Иногда вспоминали погибших ребят. Но надрыва, при котором рыдая бьют себя в грудь и разрывают тельняшку, непрестанно повторяя: «На его месте должен был быть я!» — не наблюдалось.

Черт его знает, может, мы и вправду так очерствели душами, что нас уже ничем не проймешь? Русский человек вообще крепче любого другого при всей своей сентиментальности и прочим ностальгиям. «Афганский синдром», а потом и чеченский не достигали у нас такого накала, как пресловутый вьетнамский у американских ветеранов. Вероятно, потому, что советский, российский человек не привык жить в роскоши и, попадая на войну, не совсем уж лишается всех удовольствий жизни, что так милы янкесам. Что в принципе человеку на фронте надо? Чтобы пищу подвозили вовремя, чтобы поменьше стреляли и относительная чистота, без которой, если нет возможности, и так можно прожить. Остаться бы в живых, прийти домой целым и невредимым — высшее счастье, о котором только мечтается. все остальное — как повезет. Вернулся с операции, в баньке попарился, налопался от пуза — и спать, чтобы не дергали неурочными подъемами. А если уж выпивка случайно появилась — вообще лафа!

Вот так мы примерно и жили тогда, ожидая приказа на дальнейшие действия. Потом стали появляться родители. Как они добирались до нас — одному богу известно. Разные они были. Кто-то умолял вспомнить, где, когда и как исчез его сыночек, кто-то кричал и угрожал всеми смертными карами, если тут же не представят пред очи его любимое чадо.
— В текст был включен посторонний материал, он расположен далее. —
(** * The layered 3D-to-2D shaded renderer of [scripts/generate_app_icon.py]

    A shallow embedding of the [IconGenerator] class: the tilt
    ([transform_meshes]), the fit into the canvas ([compute_bounds],
    [normalize_meshes]), the shading ([compute_lighting] and the colour code
    of [generate_svg]) and the painter's loop of [generate_svg].

    Numbers.  The script computes in binary64 floats.  Here a float is a real
    number: rounding, infinities and NaN have no counterpart.  The two places
    where numpy leaves the finite numbers are marked: the division that gives
    [scale] in [normalize_meshes] is partial ([np_true_divide]), and
    [np_mean] of an empty array (NaN in numpy) is used only under the
    hypothesis that the array has an element. *)

From Stdlib Require Import String DecimalString Bool.
From Stdlib Require Import Reals Zfloor Lra Lia ZArith List Permutation Sorted.
Import ListNotations.

Open Scope R_scope.

(** ** Outcomes *)

(** The Python exceptions the modelled code can raise. *)
Inductive exn : Type :=
| ValueError   (* a reduction over an empty array *)
| IndexError.  (* a face that names a vertex the mesh does not have *)

(** The outcome of a call.  [NonFinite] is not an exception: numpy divided by
    zero, warned, and went on with inf or nan.  Exact arithmetic has no such
    value, so the run is not followed any further. *)
Inductive result (A : Type) : Type :=
| Ok (a : A)
| Raise (e : exn)
| NonFinite.

Arguments Ok {A} a.
Arguments Raise {A} e.
Arguments NonFinite {A}.

Definition bind {A B : Type} (c : result A) (k : A -> result B) : result B :=
  match c with
  | Ok a => k a
  | Raise e => Raise e
  | NonFinite => NonFinite
  end.

Notation "x <- c ;; k" := (bind c (fun x => k))
  (at level 61, c at next level, right associativity).

(** A [for] loop that collects one value per element and stops at the first
    element that does not return. *)
Fixpoint for_each {A B : Type} (f : A -> result B) (l : list A)
  : result (list B) :=
  match l with
  | [] => Ok []
  | a :: t => b <- f a ;; bs <- for_each f t ;; Ok (b :: bs)
  end.

(** ** Vectors and matrices (numpy arrays of shape (3,) and (3,3)) *)

Record vec3 : Type := V3 { vx : R; vy : R; vz : R }.

Definition vsub (a b : vec3) : vec3 :=
  V3 (vx a - vx b) (vy a - vy b) (vz a - vz b).

Definition vadd (a b : vec3) : vec3 :=
  V3 (vx a + vx b) (vy a + vy b) (vz a + vz b).

Definition vscale (a : vec3) (k : R) : vec3 :=
  V3 (vx a * k) (vy a * k) (vz a * k).

Definition vdiv (a : vec3) (k : R) : vec3 :=
  V3 (vx a / k) (vy a / k) (vz a / k).

(** [np.dot] *)
Definition dot (a b : vec3) : R :=
  vx a * vx b + vy a * vy b + vz a * vz b.

(** [np.cross] *)
Definition cross (a b : vec3) : vec3 :=
  V3 (vy a * vz b - vz a * vy b)
     (vz a * vx b - vx a * vz b)
     (vx a * vy b - vy a * vx b).

(** [np.linalg.norm] *)
Definition norm (a : vec3) : R := sqrt (dot a a).

(** A 3x3 matrix, by rows. *)
Record mat3 : Type := M3 { row0 : vec3; row1 : vec3; row2 : vec3 }.

Definition col0 (m : mat3) : vec3 := V3 (vx (row0 m)) (vx (row1 m)) (vx (row2 m)).
Definition col1 (m : mat3) : vec3 := V3 (vy (row0 m)) (vy (row1 m)) (vy (row2 m)).
Definition col2 (m : mat3) : vec3 := V3 (vz (row0 m)) (vz (row1 m)) (vz (row2 m)).

Definition mat_vec (m : mat3) (v : vec3) : vec3 :=
  V3 (dot (row0 m) v) (dot (row1 m) v) (dot (row2 m) v).

Definition mat_mul (a b : mat3) : mat3 :=
  let r := fun u => V3 (dot u (col0 b)) (dot u (col1 b)) (dot u (col2 b)) in
  M3 (r (row0 a)) (r (row1 a)) (r (row2 a)).

Definition mat_add (a b : mat3) : mat3 :=
  M3 (vadd (row0 a) (row0 b)) (vadd (row1 a) (row1 b)) (vadd (row2 a) (row2 b)).

(** ** The data: meshes and the generator *)

(** A face is three indices into the vertex array of its own mesh. *)
Definition Face : Type := (nat * nat * nat)%type.

(** [trimesh.Trimesh], as far as the script reads it. *)
Record Trimesh : Type := { vertices : list vec3; faces : list Face }.

(** [IconGenerator]: [self.icon_size] and [self.meshes], the list of
    (mesh, layer_number) pairs.  Every entry owns its mesh
    ([load_stl_layers] loads one object per entry). *)
Record IconGenerator : Type :=
  { icon_size : Z; meshes : list (Trimesh * Z) }.

Definition set_vertices (f : vec3 -> vec3) (m : Trimesh) : Trimesh :=
  {| vertices := map f (vertices m); faces := faces m |}.

Definition map_meshes (f : vec3 -> vec3) (self : IconGenerator) : IconGenerator :=
  {| icon_size := icon_size self;
     meshes := map (fun e => (set_vertices f (fst e), snd e)) (meshes self) |}.

(** ** RigidTransformer: [transform_meshes] *)

(** [math.radians] *)
Definition radians (deg : R) : R := deg * PI / 180.

(** The calls into [trimesh.transformations].  trimesh is a library, not part
    of this repository: the functions are written from their published
    definitions.  Its matrices are 4x4 homogeneous; no [point] is given here,
    so the fourth row and column are those of the identity and only the 3x3
    block is kept. *)
Module transformations.

(** [unit_vector]: [data / sqrt(dot(data, data))] *)
Definition unit_vector (d : vec3) : vec3 := vdiv d (sqrt (dot d d)).

Definition diag (a : R) : mat3 := M3 (V3 a 0 0) (V3 0 a 0) (V3 0 0 a).

(** [numpy.outer(a, b) * k] *)
Definition outer_scaled (a b : vec3) (k : R) : mat3 :=
  M3 (vscale (vscale b (vx a)) k)
     (vscale (vscale b (vy a)) k)
     (vscale (vscale b (vz a)) k).

(** The matrix added last: the cross-product matrix of [d]. *)
Definition skew (d : vec3) : mat3 :=
  M3 (V3 0 (- vz d) (vy d))
     (V3 (vz d) 0 (- vx d))
     (V3 (- vy d) (vx d) 0).

(** [rotation_matrix(angle, direction)] *)
Definition rotation_matrix (angle : R) (direction : vec3) : mat3 :=
  let sina := sin angle in
  let cosa := cos angle in
  let direction := unit_vector direction in
  let M := diag cosa in
  let M := mat_add M (outer_scaled direction direction (1 - cosa)) in
  let direction := vscale direction sina in
  mat_add M (skew direction).

Definition identity : mat3 := diag 1.

(** [concatenate_matrices]: [M = identity; for i in matrices:
    M = dot(M, i)] *)
Definition concatenate_matrices (matrices : list mat3) : mat3 :=
  fold_left mat_mul matrices identity.

End transformations.

(** [Trimesh.apply_transform(matrix)]: every vertex [v] becomes
    [matrix . v] (column vectors); a rotation keeps the faces as they are. *)
Definition apply_transform (matrix : mat3) (mesh : Trimesh) : Trimesh :=
  set_vertices (mat_vec matrix) mesh.

Definition transform_meshes (tilt_forward tilt_left : R) (self : IconGenerator)
  : IconGenerator :=
  let forward_rad := radians tilt_forward in
  let left_rad := radians tilt_left in
  let rx := transformations.rotation_matrix forward_rad (V3 1 0 0) in
  let ry := transformations.rotation_matrix left_rad (V3 0 1 0) in
  let transform := transformations.concatenate_matrices [rx; ry] in
  {| icon_size := icon_size self;
     meshes := map (fun e => (apply_transform transform (fst e), snd e))
                   (meshes self) |}.

(** The two rotations as the specification names them: about the X axis and
    about the Y axis, by an angle in radians, acting on a vertex. *)
Definition rot_x (t : R) (v : vec3) : vec3 :=
  V3 (vx v) (cos t * vy v - sin t * vz v) (sin t * vy v + cos t * vz v).

Definition rot_y (t : R) (v : vec3) : vec3 :=
  V3 (cos t * vx v + sin t * vz v) (vy v) (- sin t * vx v + cos t * vz v).

(** A scene with one mesh that has the one vertex (1, 0, 0). *)
Definition one_vertex_scene : IconGenerator :=
  {| icon_size := 1024;
     meshes := [({| vertices := [V3 1 0 0]; faces := [] |}, 1%Z)] |}.

(** ** Normalizer: [compute_bounds] and [normalize_meshes] *)

(** [np.min] and [np.max] of a one-dimensional array; numpy raises
    [ValueError] on an empty one. *)
Definition np_min (l : list R) : result R :=
  match l with
  | [] => Raise ValueError
  | a :: t => Ok (fold_left Rmin t a)
  end.
(** ** The shape of the fields *)

Lemma slice_to_len n s : String.length (slice_to n s) = (n `min` String.length s)%nat.
Proof.
  revert s. induction n as [|n IH]; intros [|c s]; try reflexivity.
  change (slice_to (S n) (String c s)) with (String c (slice_to n s)).
  simpl. by rewrite IH.
Qed.

Lemma title_length_ok_slice x :
  title_length_ok x = true → 5 <= len (slice_to 150 x) <= 150.
Proof.
  unfold title_length_ok, len. rewrite slice_to_len. lia.
Qed.

Lemma all_chars_app c a b :
  all_chars c (a +:+ b) = all_chars c a && all_chars c b.
Proof.
  induction a as [|x a IH]; [done|].
  rewrite app_cons. simpl. by rewrite IH, andb_assoc.
Qed.

Lemma all_chars_impl (c d : ascii → bool) s :
  (∀ a, c a = true → d a = true) → all_chars c s = true → all_chars d s = true.
Proof.
  intros Hcd. induction s as [|a s IH]; simpl; [done|].
  intros [Ha Hs]%andb_true_iff. by rewrite (Hcd a Ha), IH.
Qed.

Lemma rstrip_nonspace y :
  all_chars (λ a, negb (is_space a)) y = true → rstrip y = y.
Proof.
  induction y as [|c y IH]; simpl; [done|].
  intros [Hc Hy]%andb_true_iff. rewrite (IH Hy).
  apply negb_true_iff in Hc. rewrite Hc. by destruct y.
Qed.

Lemma rstrip_app x y :
  rstrip y = y → y ≠ EmptyString → rstrip (x +:+ y) = x +:+ y.
Proof.
  intros Hy Hne. induction x as [|c x IH]; [done|].
  rewrite app_cons. simpl. rewrite IH.
  destruct (x +:+ y) eqn:Hxy; [|done].
  destruct x; [|done]. by rewrite app_nil in Hxy.
Qed.

Lemma strip_tight c s :
  is_space c = false → rstrip (String c s) = String c s →
  strip (String c s) = String c s.
Proof. intros Hc Hr. unfold strip. simpl lstrip. by rewrite Hc. Qed.

Lemma digit_or_comma_nonspace a :
  Re.digit_or_comma a = true → negb (is_space a) = true.
Proof. by destruct a as [[] [] [] [] [] [] [] []]. Qed.

Lemma digit_nonspace a : is_digit a = true → negb (is_space a) = true.
Proof. by destruct a as [[] [] [] [] [] [] [] []]. Qed.

(** [m.group()] of a pattern without a group is a word of the pattern. *)
Lemma match_at_plain p pos s m :
  Re.match_at (Re.plain p) pos s = Some m → lang p (Re.group0 m).
Proof.
  unfold Re.match_at, Re.plain. simpl. intros Hm.
  destruct (run_sound _ _ _ _ _ Hm) as (u & s1 & -> & Hu & [= <-]).
  simpl. by rewrite consumed_app.
Qed.

Lemma re_search_plain p s m :
  Re.re_search (Re.plain p) s = Some m → lang p (Re.group0 m).
Proof.
  unfold Re.re_search. generalize 0%nat. induction s as [|a s IH]; intros pos; simpl.
  - destruct (Re.match_at (Re.plain p) pos EmptyString) eqn:Hm; [|done].
    intros [= <-]. eapply match_at_plain, Hm.
  - destruct (Re.match_at (Re.plain p) pos (String a s)) eqn:Hm.
    + intros [= <-]. eapply match_at_plain, Hm.
    + apply IH.
Qed.

Lemma lang_chr c rest u :
  lang (Re.chr c :: rest) u → ∃ u', u = String c u' ∧ lang rest u'.
Proof.
  unfold Re.chr. cbn [lang]. intros (a & u' & -> & Ha & Hrest).
  apply Ascii.eqb_eq in Ha as <-. by exists u'.
Qed.

Lemma lang_star c rest u :
  lang (Re.Cls c Re.Star :: rest) u →
  ∃ v u', u = v +:+ u' ∧ all_chars c v = true ∧ lang rest u'.
Proof. cbn [lang]. done. Qed.

Lemma lang_opt c rest u :
  lang (Re.Cls c Re.Opt :: rest) u →
  lang rest u ∨ ∃ a u', u = String a u' ∧ c a = true ∧ lang rest u'.
Proof. cbn [lang]. done. Qed.

(** The end of the three price patterns: an optional point and digits. *)
Lemma lang_decimals u :
  lang [Re.Cls (Ascii.eqb ".") Re.Opt; Re.Cls is_digit Re.Star] u →
  all_chars (λ a, negb (is_space a)) u = true.
Proof.
  assert (Hdigits : ∀ w, lang [Re.Cls is_digit Re.Star] w →
                         all_chars (λ a, negb (is_space a)) w = true).
  { intros w (v & u' & -> & Hv & ->)%lang_star.
    rewrite all_chars_app. simpl. rewrite andb_true_r.
    eapply all_chars_impl, Hv. apply digit_nonspace. }
  intros [Hu|(a & u1 & -> & Ha & Hu1)]%lang_opt; [by apply Hdigits|].
  apply Ascii.eqb_eq in Ha as <-. simpl. by apply Hdigits.
Qed.

(** A number of the price patterns: digits or commas, then the rest. *)
Lemma lang_number u rest :
  lang (Re.Cls Re.digit_or_comma Re.Plus :: rest) u →
  ∃ a n u', u = String a n +:+ u' ∧ is_space a = false ∧
            all_chars (λ a, negb (is_space a)) (String a n) = true ∧ lang rest u'.
Proof.
  cbn [lang]. intros (a & v & u' & -> & Ha & Hv & Hrest).
  exists a, v, u'. rewrite app_cons. split; [done|].
  pose proof (digit_or_comma_nonspace a Ha) as Hna.
  split; [by apply negb_true_iff|]. split; [|done].
  simpl. rewrite Hna. simpl. eapply all_chars_impl, Hv. apply digit_or_comma_nonspace.
Qed.

Lemma strip_price u : lang Patterns.price_body u → strip u = u.
Proof.
  unfold Patterns.price_body. intros (u1 & -> & Hu1)%lang_chr.
  apply lang_number in Hu1 as (a & n & u' & -> & Ha & Hn & Hdec).
  apply lang_decimals in Hdec.
  apply strip_tight; [done|]. apply rstrip_nonspace.
  change (all_chars (λ a, negb (is_space a)) (String a n +:+ u') = true).
  by rewrite all_chars_app, Hn, Hdec.
Qed.

Lemma strip_price_spaced u : lang (Re.before Patterns.price_spaced) u → strip u = u.
Proof.
  unfold Patterns.price_spaced, Re.plain. cbn [Re.before].
  intros (u1 & -> & (sp & u2 & -> & _ & Hu2)%lang_star)%lang_chr.
  apply lang_number in Hu2 as (a & n & u' & -> & Ha & Hn & Hdec).
  apply lang_decimals in Hdec.
  apply strip_tight; [done|].
  rewrite <- app_cons.
  apply rstrip_app; [|by rewrite app_cons].
  apply rstrip_nonspace. by rewrite all_chars_app, Hn, Hdec.
Qed.

Lemma lang_dollar_end u :
  lang [Re.Cls (Ascii.eqb ".") Re.Opt; Re.Cls is_digit Re.Star;
        Re.Cls is_space Re.Star; Re.chr "$"] u →
  ∃ x, u = x +:+ "$".
Proof.
  assert (Hend : ∀ w, lang [Re.Cls is_digit Re.Star; Re.Cls is_space Re.Star; Re.chr "$"] w →
                      ∃ x, w = x +:+ "$").
  { intros w (v & w1 & -> & _ & (sp & w2 & -> & _ & (w3 & -> & Hw3)%lang_chr)%lang_star)%lang_star.
    cbn [lang] in Hw3. subst w3. exists (v +:+ sp). by rewrite app_assoc_str. }
  intros [Hu|(a & u1 & -> & _ & Hu1)]%lang_opt.
  - by apply Hend.
  - destruct (Hend _ Hu1) as (x & ->). by exists (String a x).
Qed.

Lemma strip_price_reversed u : lang (Re.before Patterns.price_reversed) u → strip u = u.
Proof.
  unfold Patterns.price_reversed, Re.plain. cbn [Re.before]. intros Hu.
  apply lang_number in Hu as (a & n & u' & -> & Ha & _ & Hend).
  apply lang_dollar_end in Hend as (x & ->).
  rewrite app_cons. apply strip_tight; [done|].
  rewrite <- app_cons, <- app_assoc_str. by apply rstrip_app.
Qed.

Lemma price_word_price u : lang Patterns.price_body u → price_word u.
Proof. intros Hu. exists Patterns.price. split; [set_solver|done]. Qed.

Lemma first_pattern_word all_text v :
  first_pattern price_patterns all_text = Some v → price_word v.
Proof.
  unfold price_patterns. simpl.
  destruct (Re.re_search Patterns.price all_text) as [m|] eqn:H1.
  { intros [= <-]. apply re_search_plain in H1. rewrite strip_price by done.
    by apply price_word_price. }
  destruct (Re.re_search Patterns.price_spaced all_text) as [m|] eqn:H2.
  { intros [= <-]. apply re_search_plain in H2. rewrite strip_price_spaced by done.
    exists Patterns.price_spaced. split; [set_solver|done]. }
  destruct (Re.re_search Patterns.price_reversed all_text) as [m|] eqn:H3; [|done].
  intros [= <-]. apply re_search_plain in H3. rewrite strip_price_reversed by done.
  exists Patterns.price_reversed. split; [set_solver|done].
Qed.

Section FieldShapes.
Context `{WebElement E}.

(** *** Prices *)

Lemma first_price_word price_elems v :
  first_price price_elems = Ok (Some v) → price_word v.
Proof.
  induction price_elems as [|price_elem rest IH]; simpl; [done|].
  destruct (text price_elem) as [t|]; simpl; [|done].
  destruct (str_truthy (strip t)); [|exact IH].
  destruct (Re.re_search Patterns.price (strip t)) as [m|] eqn:Hm; [|exact IH].
  intros [= <-]. apply price_word_price. exact (re_search_plain _ _ _ Hm).
Qed.

Lemma price_of_selectors_word element selectors v :
  price_of_selectors element selectors = Some v → price_word v.
Proof.
  induction selectors as [|selector rest IH]; simpl; [done|].
  destruct (find_elements element CSS_SELECTOR selector) as [price_elems|];
    simpl; [|exact IH].
  destruct (first_price price_elems) as [[p|]|] eqn:Hp; [|exact IH|exact IH].
  intros [= <-]. by eapply first_price_word.
Qed.

Lemma price_of_text_word element v : price_of_text element = Some v → price_word v.
Proof.
  unfold price_of_text. destruct (text element) as [t|]; simpl; [|done].
  destruct (str_truthy t); [|done]. apply first_pattern_word.
Qed.

Lemma price_of_markup_word element v : price_of_markup element = Some v → price_word v.
Proof.
  unfold price_of_markup.
  destruct (get_attribute element "innerHTML") as [inner_html|]; simpl; [|done].
  destruct (truthy inner_html); [|done].
  destruct (Re.re_search Patterns.price (or_empty inner_html)) as [m|] eqn:Hm; [|done].
  intros [= <-]. apply price_word_price. exact (re_search_plain _ _ _ Hm).
Qed.

Lemma price_of_children_word element v :
  price_of_children element = Some v → price_word v.
Proof.
  unfold price_of_children.
  destruct (find_elements element XPATH ".//*") as [all_children|]; simpl; [|done].
  destruct (first_price all_children) as [o|] eqn:Hp; simpl; [|done].
  intros ->. by eapply first_price_word.
Qed.

Lemma price_shaped_set_price strategy p :
  (∀ v, strategy = Some v → price_word v) →
  price_shaped p →
  price_shaped (set_price (assign_found strategy (product_price p)) p).
Proof.
  intros Hs Hp v. simpl. destruct strategy as [v'|]; simpl; [|apply Hp].
  intros [= <-]. by apply Hs.
Qed.

Lemma extract_price_shaped element : keeps price_shaped (extract_price element).
Proof.
  unfold extract_price.
  apply keeps_bind.
  { apply keeps_modify. intros p Hp. apply price_shaped_set_price; [|done].
    apply price_of_selectors_word. }
  intros _. apply keeps_bind.
  { apply keeps_unless_set. intros p Hp. apply price_shaped_set_price; [|done].
    apply price_of_text_word. }
  intros _. apply keeps_bind.
  { apply keeps_unless_set. intros p Hp. apply price_shaped_set_price; [|done].
    apply price_of_markup_word. }
  intros _. apply keeps_unless_set. intros p Hp.
  apply price_shaped_set_price; [|done]. apply price_of_children_word.
Qed.

Lemma price_word_strip v : price_word v → strip v = v.
Proof.
  intros (r & Hr & Hv). unfold price_patterns in Hr.
  apply elem_of_cons in Hr as [->|Hr]; [by apply strip_price|].
  apply elem_of_cons in Hr as [->|Hr]; [by apply strip_price_spaced|].
  apply elem_of_cons in Hr as [->|Hr]; [by apply strip_price_reversed|].
  by apply elem_of_nil in Hr.
Qed.

(** A word of a price pattern holds a dollar sign. *)
Lemma price_word_dollar v : price_word v → contains "$" v = true.
Proof.
  intros (r & Hr & Hv). unfold price_patterns in Hr.
  apply elem_of_cons in Hr as [->|Hr].
  { unfold Patterns.price, Patterns.price_body, Re.plain in Hv. cbn [Re.before] in Hv.
    apply lang_chr in Hv as (u' & -> & _). by apply contains_here. }
  apply elem_of_cons in Hr as [->|Hr].
  { unfold Patterns.price_spaced, Re.plain in Hv. cbn [Re.before] in Hv.
    apply lang_chr in Hv as (u' & -> & _). by apply contains_here. }
  apply elem_of_cons in Hr as [->|Hr]; [|by apply elem_of_nil in Hr].
  unfold Patterns.price_reversed, Re.plain in Hv. cbn [Re.before] in Hv.
  apply lang_number in Hv as (a & n & u' & -> & _ & _ & Hend).
  apply lang_dollar_end in Hend as (x & ->).
  rewrite <- app_assoc_str. by apply contains_app_l, contains_here.
Qed.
После нескольких тяжелых разговоров я старался не попадаться родителям на глаза. Свое дело выполнил, как мог, большинство пацанов сберег, а что сам целый остался — так это карма. Вины за собой я не ощущал. В конце концов есть замполиты, или, как они теперь называются, офицеры по работе с личным составом. Вот пусть и отдуваются, у них языки длинные. А мне своих забот хватает.

Все же однажды увернуться не удалось. Эта мать приехала откуда-то из-под Тулы и уже неделю безуспешно пыталась найти хоть упоминание о сыне, хоть одного его сослуживца. Но у нас он не служил, это я знал точно, зря она искала. И поэтому, когда женщина неожиданно появилась передо мной в проходе между палатками, я, поняв, что разговора не избежать, как можно добродушней сказал:

— Мамаша, нет здесь вашего сыночка. Поищите в других частях. Вот через час машина пойдет, я поспособствую, чтобы вас довезли.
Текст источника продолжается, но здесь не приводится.